Let $f: U \rightarrow X$ be a faithfully flat morphism of nice schemes (quasiseparated, quasicompact, and anything else I might have forgotten). One can understand descent in quasicoherent sheaves using Barr-Beck for comonads. The conditions on the theorem are a mild condition on existence of certain equalizers (not an issue) and that $p^*$ is conservative, which (I think) is satisfied by faithfully flatness of $f$. So we can apply Barr-Beck.
Barr-Beck says that $QCoh(X)$ is equivalent to coalgebras over the comonad $T = f^* f_*$ in $QCoh(U)$. By flat base change, the monad $T = (p_2)_*(p_1)^*$ where $p_i$ are the projections $U \times_X U \rightarrow U$. A comodule is the data of an object $M$ and a morphism $M \rightarrow T(M)$. Using the adjunction this morphism is the same as a morphism $\sigma: p_2^* M \rightarrow p_1^*M$.
I'm having some trouble unwinding the coherence relations for coalgebras to get them to agree with the usual cocycle condition for descent. Here is what I want the coherence relations to say. There are three pullbacks of $M$ to $U \times_X U \times_X U$ and also three ways to pull back $\sigma$ to the category of qcoh sheaves on $U \times_X U \times_X U$. The easiest way for me to see this is using a 2-simplex:

So, on each 0-vertex we have one of the pullbacks of $M$, on each 1-edge we have one of the pullbacks of $\sigma$, and in the middle we have strict equality, i.e. these maps are required to commute on the nose. This should be the cocycle condition (i.e. that they commute on the nose).

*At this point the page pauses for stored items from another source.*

(** * A shallow embedding of the [units] package (dimensional analysis)

    The development follows [units/datatypes.py], [units/unit.py] and
    [units/constructor.py].

    Numbers.  The source computes on Python numbers ([Num = Union[float,int]]).
    They are embedded as exact rationals ([Qc], canonical fractions, so that
    Python's numeric [==] is Leibniz equality).  Rounding of floats is outside
    the model; division keeps its one failure, [ZeroDivisionError].

    Failure.  Every check in the source is an [assert]; a failed one raises
    [AssertionError] with a message.  The messages are kept apart by the
    constructors of [assertion], one per [assert] of the source.

    Left out.  [Unit.__str__] (apart from the two suffixes it renders), the
    units [Pa], [bar] and [eV] and the two constants, and [units/units.py],
    an earlier single-file copy of the same classes without labels.
    [Unit.__pow__] is embedded for integral exponents. *)

From Stdlib Require Import QArith Qcanon ZArith String Ascii DecimalString.
From Stdlib Require Import Qpower.
From Stdlib Require OrderedTypeEx.
From stdpp Require Import base decidable countable gmap strings list sorting.

Local Open Scope Qc_scope.

(* ================================================================== *)
(** ** Exceptions and the error monad *)

Inductive assertion : Set :=
| Cannot_multiply_offset   (* Unit.__mul__      : 'Cannot multiply a derived unit with an offset ...' *)
| Cannot_divide_offset     (* Unit.__truediv__  : 'Cannot divide a derived unit with an offset ...' *)
| Numerator_not_1          (* Unit.__rfloordiv__: ' // operator requires numerator to be 1' *)
| Cannot_invert_offset     (* Unit.__rfloordiv__: 'Cannot invert derived unit with offset (e.g. 1/C)' *)
| Unit_toUnit_scaled       (* Unit.toUnit       : assert self.factor == 1 and self.offset == 0 *)
| Cannot_add_different     (* UnitVal.__add__   : 'Cannot add numbers of different units' *)
| Cannot_subtract_different(* UnitVal.__sub__   : 'Cannot subtract numbers of different units' *)
| Cannot_cast_unitless     (* UnitVal.__float__, __int__: 'Cannot cast into unitless number: %s' *)
| Cannot_cast_integer      (* UnitVal.__int__   : 'Cannot cast to integer! %s' *)
| Cannot_convert           (* UnitVal.to        : 'Cannot convert %s to %s' *)
| Invalid_unit.            (* SafeConstructor   : 'invalid unit: %s' *)

Inductive exn : Set :=
| AssertionError (a : assertion)
| ZeroDivisionError.

Inductive result (A : Type) : Type :=
| Ok (a : A)
| Raise (e : exn).

Arguments Ok {A} a.
Arguments Raise {A} e.

Global Instance result_ret : MRet result := fun A a => Ok a.

Global Instance result_bind : MBind result := fun A B f m =>
  match m with
  | Ok a => f a
  | Raise e => Raise e
  end.

(** [assert cond, msg] *)
Definition assert (cond : bool) (msg : assertion) : result () :=
  if cond then Ok () else Raise (AssertionError msg).

(** Python's true division [a / b]. *)
Definition truediv (a b : Qc) : result Qc :=
  if bool_decide (b = 0) then Raise ZeroDivisionError else Ok (a / b).

(** Python's [int(x)] on a number: truncation towards zero. *)
Definition int (x : Qc) : Z := Z.quot (Qnum x) (Zpos (Qden x)).

(** ['%s' % x] on a number.  An integral value prints as Python's [int]
    does; a value that is not integral prints as numerator/denominator, the
    way Python's exact rationals ([fractions.Fraction]) do.  How a [float]
    is rendered is outside the model. *)
Definition str_int (z : Z) : string := NilZero.string_of_int (Z.to_int z).

Definition str (x : Qc) : string :=
  match Qden x with
  | xH => str_int (Qnum x)
  | d => str_int (Qnum x) +:+ "/" +:+ str_int (Zpos d)
  end.

(** [sep.join(l)] *)
Fixpoint join (sep : string) (l : list string) : string :=
  match l with
  | [] => ""
  | [x] => x
  | x :: l' => x +:+ sep +:+ join sep l'
  end.

(** The multiplication glyph of the labels: U+00B7, as its UTF-8 bytes. *)
Definition middot : string :=
  String (ascii_of_nat 194) (String (ascii_of_nat 183) EmptyString).

(* ================================================================== *)
(** ** Python dictionaries whose item order is observed

    A [dict] keeps its items in insertion order; assigning to a key that is
    already present replaces the value and leaves the key where it is. *)

Fixpoint setitem {K V : Type} `{EqDecision K}
    (d : list (K * V)) (k : K) (v : V) : list (K * V) :=
  match d with
  | [] => [(k, v)]
  | (k', v') :: d' =>
      if decide (k' = k) then (k', v) :: d' else (k', v') :: setitem d' k v
  end.

(* ================================================================== *)
(** ** [class SIBase(Unit, Enum)]: the base dimensions *)

Inductive SIBase : Set :=
| KILOGRAM | SECOND | KELVIN | AMPERE | MOLE | METER.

Just for reference, the coherence relations for comodules can be expressed by the commuting of the split equalizer:

Aside: In particular, the cocycle condition implies that $\sigma$ is an isomorphism; if we think about what this means when restricting to the (1,2,3)-diagonal (points that look like $\{(a,a,a) \mid a \in X\}$, or "triple intersections of the same open"), all the pullbacks agree, so $\sigma$ is the identity. If we think about the $(1,3)$-diagonal (i.e. triple intersections where the first and last open are the same), the bottom edge has to be the identity, and the other two edges are just $\sigma$ on the double intersections and this say that the morphism is invertible, i.e. isomorphism.